Big data can translate into big money, both for the companies looking to profit from big data analytics and for the solution providers providing big data services. However, for big data to yield a higher ROI, big data projects need to be well-defined and make the most of available information sources. Big data analysis can tell an organization a lot about its customer base, marketing programs, product development and manufacturing, and new areas of profit. It’s the big data consultant’s job to bring the right skills and experience to the project to make sure the analytics yield the right insights.
There are many reasons that big data initiatives fail. According to a report from PwC, 75 percent of companies surveyed believe that they are getting the most from their information assets, but the truth is that only four percent are using data to maximum advantage. The PwC survey shows that 43 percent of companies get “little tangible benefit” from their data, and 23 percent get “no benefit” from their data.
Clearly these companies could use big data consulting to help them unlock insights from stored data. Those few companies that are getting the most from stored data are proof that big data projects pay off. It’s up to big data consultants to show their customers how to realize the same returns.
Becoming a Big Data Consultant
Any solution provider familiar with data warehousing and business intelligence has what it takes to become a big data consultant. Big data applies the same data-mining principles, but on a larger scale. In many ways, the big data arena is still being defined as new use cases and reference architectures emerge, so now is the time to extend your expertise.
Being a big data consultant requires business savvy as well as technical expertise, because you will be working with personnel in all functional areas. Expertise in Hadoop and NoSQL will help, as will big data certification, but solution providers don’t need a background in big data to develop a big data consulting practice. Start with a data management practice and database development. Analytics applied to data warehousing provides a solid foundation for moving into big data.
Most IT departments are more than willing to leverage company data, but they don’t know where all the data assets are stored or how to properly mine them. Big data consultants can step in, not only to inventory available data assets, but also to develop a strategic plan on how to apply the data to reveal the insights that management needs.
To deliver big data ROI, it’s best to start with what you know. Current customers are good prospects for big data consulting services. Not only are they comfortable with you as a service provider, but you also have an understanding of their business challenges and are in a better position to develop effective use cases.
Selling Big Data Services that Yield ROI
When approaching big data consulting prospects, you have to show customers exactly where they will see ROI from big data insights. Start with the basics.
Consider how big decisions will have a profound impact on future operations. However, many big decisions are usually opportunistic rather than strategic. It has been proven that data-driven decision-making is three times more likely to yield desired results, yet 62 percent of executives surveyed by PwC still prefer to “go with their gut.” At the same time, 59 percent of executives estimate their next big decision could be valued at $100 million or more, and 16 percent said the right big decision could be worth $1 billion.

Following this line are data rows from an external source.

Lemma delete_left_black_correct fuel s ctx cp p kp wl xw kw wr t n :
  let ctx0 := InLeft cp p kp (T false wl xw kw wr) :: ctx in
  drep sentinel s ctx0 t -> rb t n -> red_of t = false -> ctx_rb ctx0 (S n) ->
  (cp = true \/ next_turn fuel ctx) ->
  exists s', (temp <-- delete_left_black sentinel (delete_fixup sentinel fuel) (ptr sentinel t) xw;
              ngx_rbt_black temp) s = Some (tt, s') /\ repaired sentinel s' (plug ctx0 t).
Proof.
  intros ctx0 Hd Ht Hblk (Hw & Hc) Hnext. cbn [frame_red] in Hc. pose proof Hd as [H _].
  destruct Hw as (n' & E & Hwl & Hwr). injection E as <-.
  pose proof (proj2 (rep_left _ _ _ _ _ _ _ _) H) as Hp.
  pose proof (proj1 (rep_right _ _ _ _ _ _ _ _) Hp) as Hw.
  pose proof (proj1 (rep_left _ _ _ _ _ _ _ _) Hw) as Hl.
  pose proof (proj1 (rep_right _ _ _ _ _ _ _ _) Hw) as Hr.
  unfold delete_left_black. do 3 rb_read'.
  destruct (red_of wl) eqn:Ewl; cbn [negb]; [|rb_read'; destruct (red_of wr) eqn:Ewr; cbn [negb andb]].
  - (* the near child is red *)
    destruct wl as [|[] la xl kl lb]; [done| |done]. pose proof Hwl as (Hla & Hlb & _ & _).
    do 2 rb_read'. destruct (red_of wr) eqn:Ewr; cbn [negb].
    + destruct wr as [|[] rl xr kr rr]; [done| |done]. destruct Hwr as (Hrl & Hrr & _ & _).
      rb_read'. eapply (delete_left_far fuel _ _ _ _ _ _ _ _ _ _ _ _ _ n); [done..|].
      destruct cp; [by destruct Hc as [_ ?]|done].
    + rb_do' (run_black _ _ _ _ _ _ _ _ Hl) s1 Hl1.
      rb_do' (run_red _ _ _ _ _ _ _ _ (proj2 (rep_left _ _ _ _ _ _ _ _) Hl1)) s2 Hw2.
      rb_do' (right_rotate_rep _ _ _ _ _ _ _ _ _ _ _ _ Hw2) s3 Hl3.
      pose proof (proj2 (rep_right _ _ _ _ _ _ _ _) Hl3) as Hp3.
      pose proof (proj1 (rep_left _ _ _ _ _ _ _ _) Hp3) as Ht3.
      assert (drep sentinel s3 (InLeft cp p kp (T false la xl kl (T true lb xw kw wr)) :: ctx) t) as Hd3.
      { eapply drep_same; [exact Hd|exact Ht3|done|congruence]. }
      rewrite ?mthen_assoc; erewrite mthen_run by (by eapply run_up). cbn [frame_loc]. rb_read'.
      destruct (delete_left_far fuel _ _ _ _ _ _ _ _ _ _ _ _ _ n Hd3) as (s' & E & Hre); [done..| |].
      { destruct cp; [by destruct Hc as [_ ?]|done]. }
      exists s'. split; [exact E|]. eapply repaired_inorder; [exact Hre|]. subst ctx0. cbn [plug].
      apply inorder_plug. same_order.
  - destruct wr as [|[] rl xr kr rr]; [done| |done]. destruct Hwr as (Hrl & Hrr & _ & _).
    do 2 rb_read'.
    eapply (delete_left_far fuel _ _ _ _ _ _ _ _ _ _ _ _ _ n); [done..|].
    destruct cp; [by destruct Hc as [_ ?]|done].
  - (* both black *)
    rb_do' (run_red _ _ _ _ _ _ _ _ Hw) s1 Hw1.
    pose proof (proj2 (rep_right _ _ _ _ _ _ _ _) Hw1) as Hp1.
    pose proof (proj1 (rep_left _ _ _ _ _ _ _ _) Hp1) as Ht1.
    pose proof (drep_same _ _ _ _ _ _ _ Hd Ht1 eq_refl Hs) as Hd1.
    rewrite ?mthen_assoc; erewrite mthen_run by (by eapply run_up). cbn [frame_loc].
    assert (rb (T true wl xw kw wr) n) as Hwr1 by by split_and!.
    destruct cp.
    + destruct Hc as (_ & _ & _ & Hc).
      destruct (fixup_stop_red sentinel fuel s1 ctx _ _ _ _ n Hp1) as (s' & E & Hre); [done..|].
      exists s'. split; [exact E|]. eapply repaired_inorder; [exact Hre|]. subst ctx0. cbn [plug].
      by apply inorder_plug.
    + destruct Hnext as [?|Hnext]; [done|].
      destruct (Hnext s1 _ (S n) (drep_T _ _ _ _ _ _ _ Hp1)) as (s' & E & Hre);
        [by exists n|done|].
      exists s'. split; [exact E|]. eapply repaired_inorder; [exact Hre|]. subst ctx0. cbn [plug].
      by apply inorder_plug.
Qed.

If companies are three times more likely to benefit from data-driven decisions, then using big data for better insight seems essential. This is a great proving ground for big data.

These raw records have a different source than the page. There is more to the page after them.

Lemma stored_grow p (b : bool) t x v l r y z :
  subtree p t = RNode x v l r -> (if b then r else l) = RNil ->
  stored (graft (p ++ [b]) (RNode y NGX_RADIX_NO_VALUE RNil RNil) t) z = stored t z.
Proof.
  intros E Eb. rewrite stored_graft by (by eapply step_valid). case_decide as Hp; [|done].
  destruct Hp as [k ->]. rewrite drop_app_length.
  rewrite (stored_below t RNil); [|by rewrite (subtree_snoc _ _ _ _ _ _ _ E)].
  destruct k as [|b' k]; [done|]. unfold stored. cbn. destruct b'; by rewrite !subtree_nil.
Qed.

Lemma stored_prune p (b : bool) t x v l r y w z :
  subtree p t = RNode x v l r -> (if b then r else l) = RNode y w RNil RNil ->
  stored (graft (p ++ [b]) RNil t) z = if decide (z = p ++ [b]) then None else stored t z.
Proof.
  intros E Eb. rewrite stored_graft by (by eapply step_valid).
  case_decide as Hp; [|by rewrite decide_False by (by intros ->)].
  destruct Hp as [k ->]. rewrite drop_app_length.
  rewrite (stored_below t (RNode y w RNil RNil)); [|by rewrite (subtree_snoc _ _ _ _ _ _ _ E)].
  destruct k as [|b' k]; [by rewrite app_nil_r, decide_True|].
  rewrite decide_False by (rewrite <- (app_nil_r (p ++ [b])) at 2; by intros ?%app_inv_head).
  unfold stored. cbn. by destruct b'; rewrite !subtree_nil.
Qed.

(** * The loops *)

Lemma rget_child s t fl p x v l r (b : bool) :
  wf s t fl -> subtree p t = RNode x v l r ->
  (if b then rget right x else rget left x) s = Some (rptr (subtree (p ++ [b]) t), s).
Proof.
  intros Hw E. destruct (wf_node _ _ _ _ _ _ _ _ Hw E) as (par & Hx & _).
  rewrite (subtree_snoc _ _ _ _ _ _ _ E). destruct b; by rewrite (rget_run _ _ _ _ Hx).
Qed.

Lemma insert_descend_run s t fl fuel n key mask p x v l r :
  wf s t fl -> subtree p t = RNode x v l r -> (n <= fuel)%nat ->
  exists m node next,
    insert_descend fuel key mask (bit_of n) x x s = Some ((bit_of m, node, next), s) /\ (m <= n)%nat /\
    ((next = node /\ exists v l r, subtree (p ++ prefix_bits n key mask) t = RNode node v l r) \/
     (next = NULL /\ exists p' b q v l r,
        prefix_bits m key mask = b :: q /\ p ++ prefix_bits n key mask = p' ++ b :: q /\
        subtree p' t = RNode node v l r /\ (if b : bool then r else l) = RNil)).
Proof.
  intros Hw. revert fuel p x v l r. induction n as [|n IH]; intros fuel p x v l r E Hf.
  { exists 0%nat, x, x. split_and!; [by destruct fuel|lia|]. left. cbn. rewrite app_nil_r. by eauto. }
  destruct fuel as [|fuel]; [lia|]. cbn [insert_descend prefix_bits]. rewrite bit_land, land_bit, negb_involutive.
  destruct (Z.testbit mask (Z.of_nat n)) eqn:Em; cbn [negb].
  - set (b := Z.testbit key (Z.of_nat n)). erewrite mthen_run by (by eapply rget_child).
    rewrite (rptr_null _ _ _ _ Hw). destruct (subtree (p ++ [b]) t) as [|y w yl yr] eqn:Ey.
    + exists (S n), x, NULL. split_and!; [done|lia|]. right. split; [done|].
      exists p, b, (prefix_bits n key mask), v, l, r. cbn [prefix_bits]. rewrite Em.
      split_and!; [done|done|done|]. by rewrite (subtree_snoc _ _ _ _ _ _ _ E) in Ey.
    + rewrite bool_decide_eq_false_2 by done. rewrite bit_shift.
      destruct (IH fuel (p ++ [b]) y w yl yr Ey) as (m & node & next & E1 & Hm & Hcase); [lia|].
      exists m, node, next. split_and!; [exact E1|lia|].
      rewrite <- app_assoc in Hcase. exact Hcase.
  - exists (S n), x, x. split_and!; [done|lia|]. left. rewrite app_nil_r. by eauto.
Qed.

(** The nodes that are missing are made; when there is no memory, some of them. *)
Lemma insert_grow_run s t fl fuel m key mask p x v l r :
  wf s t fl -> subtree p t = RNode x v l r -> (m <= fuel)%nat ->
  (length p + length (prefix_bits m key mask) <= 32)%nat ->
  (forall b q, prefix_bits m key mask = b :: q -> (if b : bool then r else l) = RNil) ->
  exists node s' t' fl',
    insert_grow ngx_pagesize pmemalign fuel key mask (bit_of m) x s = Some (node, s') /\ wf s' t' fl' /\
    (forall z, stored t' z = stored t z) /\
    (node <> NULL -> exists v l r, subtree (p ++ prefix_bits m key mask) t' = RNode node v l r) /\
    (node = NULL -> exists i, pmemalign i = NULL).
Proof.
  revert s t fl fuel p x v l r. induction m as [|m IH]; intros s t fl fuel p x v l r Hw E Hf Hlen Hnil.
  { exists x, s, t, fl. split_and!; [by destruct fuel|done|done| |].
    - intros _. cbn. rewrite app_nil_r. eauto.
    - intros ->. pose proof (wf_addr_pos _ _ _ _ _ _ _ _ Hw E). done. }
  destruct fuel as [|fuel]; [lia|]. cbn [insert_grow prefix_bits] in *. rewrite bit_land, land_bit, negb_involutive.
  destruct (Z.testbit mask (Z.of_nat m)) eqn:Em; cbn [negb].
  - set (b := Z.testbit key (Z.of_nat m)) in *. specialize (Hnil b _ eq_refl). cbn in Hlen.
    destruct (alloc_run s t fl Hw) as (y & s1 & fl1 & E1 & Hw1 & Hy & Hmem). erewrite mthen_run by exact E1.
    destruct (Z.eqb_spec y NULL) as [->|Hne].
    { exists NULL, s1, t, fl1. split_and!; auto; done. }
    destruct (Hy Hne) as [Hfresh Hiss].
    destruct (wf_grow s1 t fl1 p b x v l r y Hw1 E Hnil Hfresh Hiss) as (s2 & E2 & Hw2); [lia|].
    rewrite <- mthen_assoc. erewrite mthen_run by exact E2. rewrite bit_shift.
    destruct (IH s2 _ fl1 fuel (p ++ [b]) y NGX_RADIX_NO_VALUE RNil RNil Hw2) as (node & s' & t' & fl' & E3 & Hw' & Hst & Hn & Hmem').
    + apply subtree_graft. by eapply step_valid.
    + lia.
    + rewrite length_app. cbn. lia.
    + by intros [] ? _.
    + exists node, s', t', fl'. split_and!; [exact E3|done| |by rewrite <- app_assoc in Hn|done].
      intros z. rewrite Hst. by eapply stored_grow.
  - exists x, s, t, fl. split_and!; [done|done|done| |].
    + intros _. rewrite app_nil_r. eauto.
    + intros ->. pose proof (wf_addr_pos _ _ _ _ _ _ _ _ Hw E). done.
Qed.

Another factor to consider is competition. Organizations that fail to adopt big data run the risk of being outmaneuvered by their competitors. Even when they have the data, 58 percent of executives indicate that moving from data to insight is extremely challenging.
To help customers maximize big data ROI, big data consultants need to work with customers to apply a four-step assessment and execution model:
Step 1: Discovery – Identify the problem that needs to be solved—the use case—and assemble internal and external data sets that could unlock insight. Data sets could cover a wide range of areas, including customers, products and demographics. Then develop a data lake architecture as a foundation for analysis.

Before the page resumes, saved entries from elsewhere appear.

(** The record is put in front of the list, without a handler; or the pool keeps
    what it has, with the record's bytes lost in it when only the second
    allocation fails. *)
Lemma cleanup_add_run os0 s bl ll cl given n :
  inv os0 s bl ll cl given -> 0 <= n ->
  exists c s', ngx_pool_cleanup_add memalign pool n s = Some (c, s') /\ max (pool_ s') = max (pool_ s) /\
    exists bl' ll' own, inv os0 s' bl' ll' (if c =? NULL then cl else c :: cl) (own ++ given) /\
      (c <> NULL -> exists dt, cleanups s' !! c = Some (mk_cleanup 0 dt (default NULL (head cl))) /\
        (n <> 0 -> (dt, n) ∈ own)).
Proof.
  intros Hi Hn. unfold ngx_pool_cleanup_add.
  destruct (palloc_cleanup _ _ _ _ _ _ Hi) as (c & s1 & E1 & Hcase). erewrite mthen_run by exact E1.
  destruct Hcase as [[-> ->]|(Hc & Hsame & Hsub1 & Emax1 & bl1 & _ & Hi1 & Hin)].
  { change (NULL =? NULL) with true. exists NULL, s. split_and!; [done|done|]. by exists bl, ll, []. }
  assert (c <> NULL) as Hcn by (unfold NULL; lia). rewrite (proj2 (Z.eqb_neq _ _) Hcn).
  assert (c ∉ cl) as Hccl.
  { intros Hx. apply (proj2 (inv_records _ _ _ _ _ _ Hi)) in Hx as [Hx _].
    pose proof (inv_disjoint _ _ _ _ _ _ Hi1) as H. apply StronglySorted_inv in H as [_ H].
    rewrite Forall_forall in H. destruct (H _ Hx) as [H2|H2]; cbn in H2; unfold sizeof_cleanup in H2; lia. }
  assert (exists d s2, (if negb (n =? 0) then ngx_palloc memalign pool n else mret NULL) s1 = Some (d, s2) /\
    (negb (n =? 0) && (d =? NULL) = true /\ s2 = s1 \/
     negb (n =? 0) && (d =? NULL) = false /\ max (pool_ s2) = max (pool_ s1) /\ os s1 ⊆ os s2 /\
     exists bl2 ll2 own, inv os0 s2 bl2 ll2 cl (own ++ (c, sizeof_cleanup) :: given) /\ (n <> 0 -> (d, n) ∈ own)))
    as (d & s2 & E2 & Hcase).
  { destruct (Z.eqb_spec n 0) as [->|Hn0]; cbn [negb andb].
    - exists NULL, s1. split; [done|]. right. split_and!; [done|done|done|]. by exists bl1, ll, [].
    - destruct (palloc_run _ _ _ _ _ _ n Hi1 Hn) as (d & s2 & E & [[-> ->]|(Hd & Em & Hs & bl2 & ll2 & own & Hi2)] & _);
        [exists NULL, s1; split; [exact E|by left]|exists d, s2; split; [exact E|right]].
      split_and!; [apply Z.eqb_neq; unfold NULL; lia|done|done|]. exists bl2, ll2, ((d, n) :: own).
      split; [done|]. intros _. apply elem_of_cons. by left. }
  erewrite mthen_run by exact E2. destruct Hcase as [[-> ->]|(-> & Em & Hs & bl2 & ll2 & own & Hi2 & Hown)].
  { exists NULL, s1. split_and!; [done|done|]. change (NULL =? NULL) with true. by exists bl1, ll, [(c, sizeof_cleanup)]. }
  unfold pool_get, new_cleanup, pool_set. do 3 (erewrite mthen_run by reflexivity).
  eexists c, _. split; [reflexivity|]. split; [cbn; congruence|]. rewrite (proj2 (Z.eqb_neq _ _) Hcn).
  exists bl2, ll2, (own ++ [(c, sizeof_cleanup)]). rewrite <- app_assoc. cbn [app].
  assert ((c, sizeof_cleanup) ∈ own ++ (c, sizeof_cleanup) :: given) as Hg
    by (apply elem_of_app; right; apply elem_of_cons; by left).
  split.
  - apply (new_cleanup_inv _ s2); [done|done| |done|done].
    by eapply (allocated_keeps os0 s1 s2 bl1 ll cl); [exact Hi1| |unfold sizeof_cleanup; lia|exact Hi2| |].
  - intros _. exists d. cbn. rewrite lookup_insert_eq. split.
    + pose proof (inv_cleanups _ _ _ _ _ _ Hi2) as Hl. destruct cl as [|x cl']; cbn in *; [by rewrite Hl|by destruct Hl as [-> _]].
    + intros H. apply elem_of_app. left. auto.
Qed.

(** ** [ngx_create_pool] and [ngx_reset_pool] *)

(** Chunks of the system do not meet. *)
Definition os_ok (h : gmap loc Z) : Prop :=
  forall c n c' n', h !! c = Some n -> h !! c' = Some n' -> c <> c' -> disjoint_regions (c, n) (c', n').

Lemma create_pool_run s :
  os_ok (os s) -> memalign NGX_POOL_ALIGNMENT psize (os s) = pool -> pool <> NULL ->
  psize mod 8 = 0 -> sizeof_pool + sizeof_cleanup <= psize < 2 ^ 63 -> sizeof_cleanup < ngx_pagesize ->
  exists s', ngx_create_pool memalign ngx_pagesize pool psize s = Some (true, s') /\ ran s' = ran s /\
    inv (os s) s' [pool] [] [] [].
Proof.
  intros Hos Hp Hn Hal Hps Hpg. unfold sizeof_pool, sizeof_cleanup in *.
  destruct (memalign_spec NGX_POOL_ALIGNMENT psize (os s)) as [E|(Hx & Hxal & Hxnew & Hxdis)]; [congruence|].
  rewrite Hp in *. unfold ngx_create_pool.
  erewrite mthen_run by (unfold ngx_memalign; rewrite Hp, (proj2 (Z.eqb_neq _ _) Hn); reflexivity). rewrite (proj2 (Z.eqb_neq _ _) Hn), Z.eqb_refl. cbn [negb].
  unfold new_block, pool_set. do 2 (erewrite mthen_run by reflexivity). eexists. split; [reflexivity|]. split; [done|].
  assert (forall b, b ∈ [pool] -> b = pool) as Hone by (by intros b ->%list_elem_of_singleton).
  unfold sizeof_pool in *. split; cbn; try done.
  - split_and!; [done|done|]. eexists. rewrite lookup_insert_eq. done.
  - apply NoDup_singleton.
  - intros b d ->%Hone. rewrite lookup_insert_eq. intros [= <-]. split; cbn; try done.
    + unfold NGX_POOL_ALIGNMENT in Hxal. Z.to_euclidean_division_equations; lia.
    + by rewrite lookup_insert_eq.
    + unfold header. rewrite decide_True by done. unfold sizeof_pool. lia.
  - by apply list_elem_of_singleton.
  - constructor.
  - constructor.
  - by intros a ?%not_elem_of_nil.
  - constructor.
  - split; by intros a ?%not_elem_of_nil.
  - by intros a ?%not_elem_of_nil.
  - constructor.
  - intros c n c' n'. rewrite !lookup_insert_Some. intros [[<- <-]|[Hne Hc]] [[<- <-]|[Hne' Hc']] Hcc; try done; [auto| |by eapply Hos].
    apply Hxdis in Hc. unfold disjoint_regions in *. cbn in *. lia.
  - unfold sizeof_cleanup, sizeof_pool. destruct (Z.ltb_spec (psize - 80) (ngx_pagesize - 1)); lia.
  - lia.
  - intros c. destruct (decide (c = pool)) as [->|Hne]; [rewrite decide_True by (by apply list_elem_of_singleton); done|].
    rewrite decide_False, lookup_insert_ne; [done|done|by intros ?%list_elem_of_singleton].
Qed.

Step 2: Insights – Catalog the types of analytics techniques required (e.g., forecasting, regression, machine learning). Map the tools to the data sets and start developing a prototyping environment with analytics and visualization tools. Develop data discovery processes and a provisioning model to access the data.
Step 3: Actions – Develop a decision model that turns insights into actions. Integrate decisions with business processes and embed decision results as appropriate. For example, embedding big data insights into the design of new products or services could result in substantial additional revenue.
Step 4: Outcomes – Refine the integration between insights and actions and monitor outcomes, filtering out variables such as dynamic market trends. Also, test the model regularly and observe and refine the findings.
Applying this type of operational model shows cause and effect and how to turn big data insights into revenue. Outcomes are measurable and can be traced directly back to data discovery so that the ROI from big data is proven. As an outside consultant, it’s easier for you to extrapolate this process, helping senior management identify and articulate its business goals and developing the big data infrastructure and processes to deliver value. The ROI is clearly there, and once you get a pilot program under way, you can prove your value and the ROI that you deliver as a big data consultant.